Stored data:

↓↓↓

(* ===== verification/OwnerAttestation.v ===== *)
(** * Owner attestations

    [buzz-sdk/src/nip_oa.rs]: [auth] tags by which an owner key authorizes an
    agent key to publish under conditions, and the reading of those conditions
    in [buzz-handoff-state.rs].  Schnorr signatures are an interface; a digest
    is its hex text. *)

From S2P Require Import Prelude Text Nostr Demo.

Inductive SdkError :=
| ContentTooLarge (max got : N)
| InvalidTag (reason : string)
| EmojiTooLong
| TooManyMentions
| InvalidDiffMeta (reason : string)
| InvalidInput (reason : string).

(** Schnorr signatures of the [secp256k1] and [nostr] crates. *)
Class SchnorrLib := {
  OwnerKeys : Type;
  Signature : Type;
  XOnly : Type;
  owner_public_key : OwnerKeys -> PublicKey;
  sign_schnorr : OwnerKeys -> string -> Signature;
  verify_schnorr : Signature -> string -> XOnly -> result string unit;
  xonly : PublicKey -> result string XOnly;
  sig_to_string : Signature -> string;
  sig_from_str : string -> result string Signature;
  (** the error of [PublicKey::from_hex] and of [Tag::parse] *)
  key_error : string -> string;
  auth_tag_parse : list string -> result string Tag;
}.

(** A signature verifies under the key that made it, and texts read back. *)
Class SchnorrLaws (NL : NostrLib) (SC : SchnorrLib) := {
  sign_verifies : forall k m, exists x, xonly (owner_public_key k) = Ok x /\
    verify_schnorr (sign_schnorr k m) m x = Ok tt;
  sig_read_back : forall s, sig_from_str (sig_to_string s) = Ok s;
  owner_key_read_back : forall k, PublicKey_from_hex (to_hex (owner_public_key k)) = Some (owner_public_key k);
}.

Section nip_oa.
Context `{NL : NostrLib, SJ : SerdeJson, SC : SchnorrLib}.

Definition is_ascii_whitespace (c : ascii) : bool :=
  Lines.byte_is 32 c || Lines.byte_is 9 c || Lines.byte_is 10 c || Lines.byte_is 12 c || Lines.byte_is 13 c.

Definition validate_canonical_decimal (s : string) (min max : N) (label : string) : result SdkError unit :=
  if String.eqb s EmptyString then Err (InvalidInput (label +:+ " value must not be empty"))
  else if (1 <? String.length s)%nat && starts_with s "0" then
    Err (InvalidInput (label +:+ " value has leading zero: " +:+ debug_str s))
  else if negb (str_forallb is_digit s) then
    Err (InvalidInput (label +:+ " value is not a valid decimal: " +:+ debug_str s))
  else
    let? value := ok_or (parse_u64 s) (InvalidInput (label +:+
      " value out of range: number too large to fit in target type")) in
    if (value <? min)%N || (max <? value)%N then
      Err (InvalidInput (label +:+ " value " +:+ u64_to_string value +:+ " out of range [" +:+
        u64_to_string min +:+ ", " +:+ u64_to_string max +:+ "]"))
    else Ok tt.

Definition validate_clause (clause : string) : result SdkError unit :=
  match strip_prefix "kind=" clause with
  | Some value => validate_canonical_decimal value 0 65535 "kind"
  | None =>
      match strip_prefix "created_at<" clause with
      | Some value => validate_canonical_decimal value 0 4294967295 "created_at<"
      | None =>
          match strip_prefix "created_at>" clause with
          | Some value => validate_canonical_decimal value 0 4294967295 "created_at>"
          | None => Err (InvalidInput ("unsupported clause: " +:+ debug_str clause))
          end
      end
  end.

(** The loop over the clauses. *)
Fixpoint validate_clauses (clauses : list string) : result SdkError unit :=
  match clauses with
  | [] => Ok tt
  | clause :: rest =>
      if String.eqb clause EmptyString
      then Err (InvalidInput "empty clause in conditions (leading/trailing/double '&')")
      else let? _ := validate_clause clause in validate_clauses rest
  end.

Definition validate_conditions (conditions : string) : result SdkError unit :=
  if String.eqb conditions EmptyString then Ok tt
  else if negb (str_forallb (fun c => negb (is_ascii_whitespace c)) conditions)
  then Err (InvalidInput "conditions must not contain whitespace")
  else validate_clauses (split_on "&" conditions).

Definition build_preimage (agent_pubkey : PublicKey) (conditions : string) : string :=
  "nostr:agent-auth:" +:+ (to_hex agent_pubkey +:+ String ":" conditions).

Definition hash_preimage (preimage : string) : string := sha256_hex preimage.

Definition parse_json_array (s : string) : result SdkError (list Value) :=
  let? v := map_err (fun e => InvalidInput ("invalid JSON: " +:+ e)) (from_str s) in
  ok_or (as_array v) (InvalidInput "auth tag must be a JSON array").

Definition self_attestation : SdkError :=
  InvalidInput "owner and agent pubkeys must differ (self-attestation rejected)".

Definition compute_auth_tag (owner_keys : OwnerKeys) (agent_pubkey : PublicKey) (conditions : string)
    : result SdkError string :=
  let owner_pubkey := owner_public_key owner_keys in
  if String.eqb owner_pubkey agent_pubkey then Err self_attestation
  else
    let? _ := validate_conditions conditions in
    let message := hash_preimage (build_preimage agent_pubkey conditions) in
    let sig := sign_schnorr owner_keys message in
    map_err InvalidInput
      (strings_to_string ["auth"; to_hex owner_pubkey; conditions; sig_to_string sig]).

(** The first checks of [verify_auth_tag] and [parse_auth_tag]: the owner, the
    conditions and the signature, as text. *)
Definition auth_fields (arr : list Value) : result SdkError (string * option string * option string) :=
  if negb (length arr =? 4)%nat then
    Err (InvalidInput ("auth tag must have 4 elements, got " +:+ u64_to_string (N.of_nat (length arr))))
  else
    let? label := ok_or (arr !! 0 ≫= as_str) (InvalidInput "element 0 must be a string") in
    if negb (String.eqb label "auth") then
      Err (InvalidInput ("first element must be " +:+ debug_str "auth" +:+ ", got " +:+
        String quote (label +:+ String quote EmptyString)))
    else
      let? owner := ok_or (arr !! 1 ≫= as_str) (InvalidInput "element 1 (owner pubkey) must be a string") in
      Ok (owner, arr !! 2 ≫= as_str, arr !! 3 ≫= as_str).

↑↑↑

- Instructions to follow:
Write out each line exactly, as it is shown above.

- Response below:
(* ===== verification/OwnerAttestation.v ===== *)
(** * Owner attestations

    [buzz-sdk/src/nip_oa.rs]: [auth] tags by which an owner key authorizes an
    agent key to publish under conditions, and the reading of those conditions
    in [buzz-handoff-state.rs].  Schnorr signatures are an interface; a digest
    is its hex text. *)

From S2P Require Import Prelude Text Nostr Demo.

Inductive SdkError :=
| ContentTooLarge (max got : N)
| InvalidTag (reason : string)
| EmojiTooLong
| TooManyMentions
| InvalidDiffMeta (reason : string)
| InvalidInput (reason : string).

(** Schnorr signatures of the [secp256k1] and [nostr] crates. *)
Class SchnorrLib := {
  OwnerKeys : Type;
  Signature : Type;
  XOnly : Type;
  owner_public_key : OwnerKeys -> PublicKey;
  sign_schnorr : OwnerKeys -> string -> Signature;
  verify_schnorr : Signature -> string -> XOnly -> result string unit;
  xonly : PublicKey -> result string XOnly;
  sig_to_string : Signature -> string;
  sig_from_str : string -> result string Signature;
  (** the error of [PublicKey::from_hex] and of [Tag::parse] *)
  key_error : string -> string;
  auth_tag_parse : list string -> result string Tag;
}.

(** A signature verifies under the key that made it, and texts read back. *)
Class SchnorrLaws (NL : NostrLib) (SC : SchnorrLib) := {
  sign_verifies : forall k m, exists x, xonly (owner_public_key k) = Ok x /\
    verify_schnorr (sign_schnorr k m) m x = Ok tt;
  sig_read_back : forall s, sig_from_str (sig_to_string s) = Ok s;
  owner_key_read_back : forall k, PublicKey_from_hex (to_hex (owner_public_key k)) = Some (owner_public_key k);
}.

Section nip_oa.
Context `{NL : NostrLib, SJ : SerdeJson, SC : SchnorrLib}.

Definition is_ascii_whitespace (c : ascii) : bool :=
  Lines.byte_is 32 c || Lines.byte_is 9 c || Lines.byte_is 10 c || Lines.byte_is 12 c || Lines.byte_is 13 c.

Definition validate_canonical_decimal (s : string) (min max : N) (label : string) : result SdkError unit :=
  if String.eqb s EmptyString then Err (InvalidInput (label +:+ " value must not be empty"))
  else if (1 <? String.length s)%nat && starts_with s "0" then
    Err (InvalidInput (label +:+ " value has leading zero: " +:+ debug_str s))
  else if negb (str_forallb is_digit s) then
    Err (InvalidInput (label +:+ " value is not a valid decimal: " +:+ debug_str s))
  else
    let? value := ok_or (parse_u64 s) (InvalidInput (label +:+
      " value out of range: number too large to fit in target type")) in
    if (value <? min)%N || (max <? value)%N then
      Err (InvalidInput (label +:+ " value " +:+ u64_to_string value +:+ " out of range [" +:+
        u64_to_string min +:+ ", " +:+ u64_to_string max +:+ "]"))
    else Ok tt.

Definition validate_clause (clause : string) : result SdkError unit :=
  match strip_prefix "kind=" clause with
  | Some value => validate_canonical_decimal value 0 65535 "kind"
  | None =>
      match strip_prefix "created_at<" clause with
      | Some value => validate_canonical_decimal value 0 4294967295 "created_at<"
      | None =>
          match strip_prefix "created_at>" clause with
          | Some value => validate_canonical_decimal value 0 4294967295 "created_at>"
          | None => Err (InvalidInput ("unsupported clause: " +:+ debug_str clause))
          end
      end
  end.

(** The loop over the clauses. *)
Fixpoint validate_clauses (clauses : list string) : result SdkError unit :=
  match clauses with
  | [] => Ok tt
  | clause :: rest =>
      if String.eqb clause EmptyString
      then Err (InvalidInput "empty clause in conditions (leading/trailing/double '&')")
      else let? _ := validate_clause clause in validate_clauses rest
  end.

Definition validate_conditions (conditions : string) : result SdkError unit :=
  if String.eqb conditions EmptyString then Ok tt
  else if negb (str_forallb (fun c => negb (is_ascii_whitespace c)) conditions)
  then Err (InvalidInput "conditions must not contain whitespace")
  else validate_clauses (split_on "&" conditions).

Definition build_preimage (agent_pubkey : PublicKey) (conditions : string) : string :=
  "nostr:agent-auth:" +:+ (to_hex agent_pubkey +:+ String ":" conditions).

Definition hash_preimage (preimage : string) : string := sha256_hex preimage.

Definition parse_json_array (s : string) : result SdkError (list Value) :=
  let? v := map_err (fun e => InvalidInput ("invalid JSON: " +:+ e)) (from_str s) in
  ok_or (as_array v) (InvalidInput "auth tag must be a JSON array").

Definition self_attestation : SdkError :=
  InvalidInput "owner and agent pubkeys must differ (self-attestation rejected)".

Definition compute_auth_tag (owner_keys : OwnerKeys) (agent_pubkey : PublicKey) (conditions : string)
    : result SdkError string :=
  let owner_pubkey := owner_public_key owner_keys in
  if String.eqb owner_pubkey agent_pubkey then Err self_attestation
  else
    let? _ := validate_conditions conditions in
    let message := hash_preimage (build_preimage agent_pubkey conditions) in
    let sig := sign_schnorr owner_keys message in
    map_err InvalidInput
      (strings_to_string ["auth"; to_hex owner_pubkey; conditions; sig_to_string sig]).

(** The first checks of [verify_auth_tag] and [parse_auth_tag]: the owner, the
    conditions and the signature, as text. *)
Definition auth_fields (arr : list Value) : result SdkError (string * option string * option string) :=
  if negb (length arr =? 4)%nat then
    Err (InvalidInput ("auth tag must have 4 elements, got " +:+ u64_to_string (N.of_nat (length arr))))
  else
    let? label := ok_or (arr !! 0 ≫= as_str) (InvalidInput "element 0 must be a string") in
    if negb (String.eqb label "auth") then
      Err (InvalidInput ("first element must be " +:+ debug_str "auth" +:+ ", got " +:+
        String quote (label +:+ String quote EmptyString)))
    else
      let? owner := ok_or (arr !! 1 ≫= as_str) (InvalidInput "element 1 (owner pubkey) must be a string") in
      Ok (owner, arr !! 2 ≫= as_str, arr !! 3 ≫= as_str).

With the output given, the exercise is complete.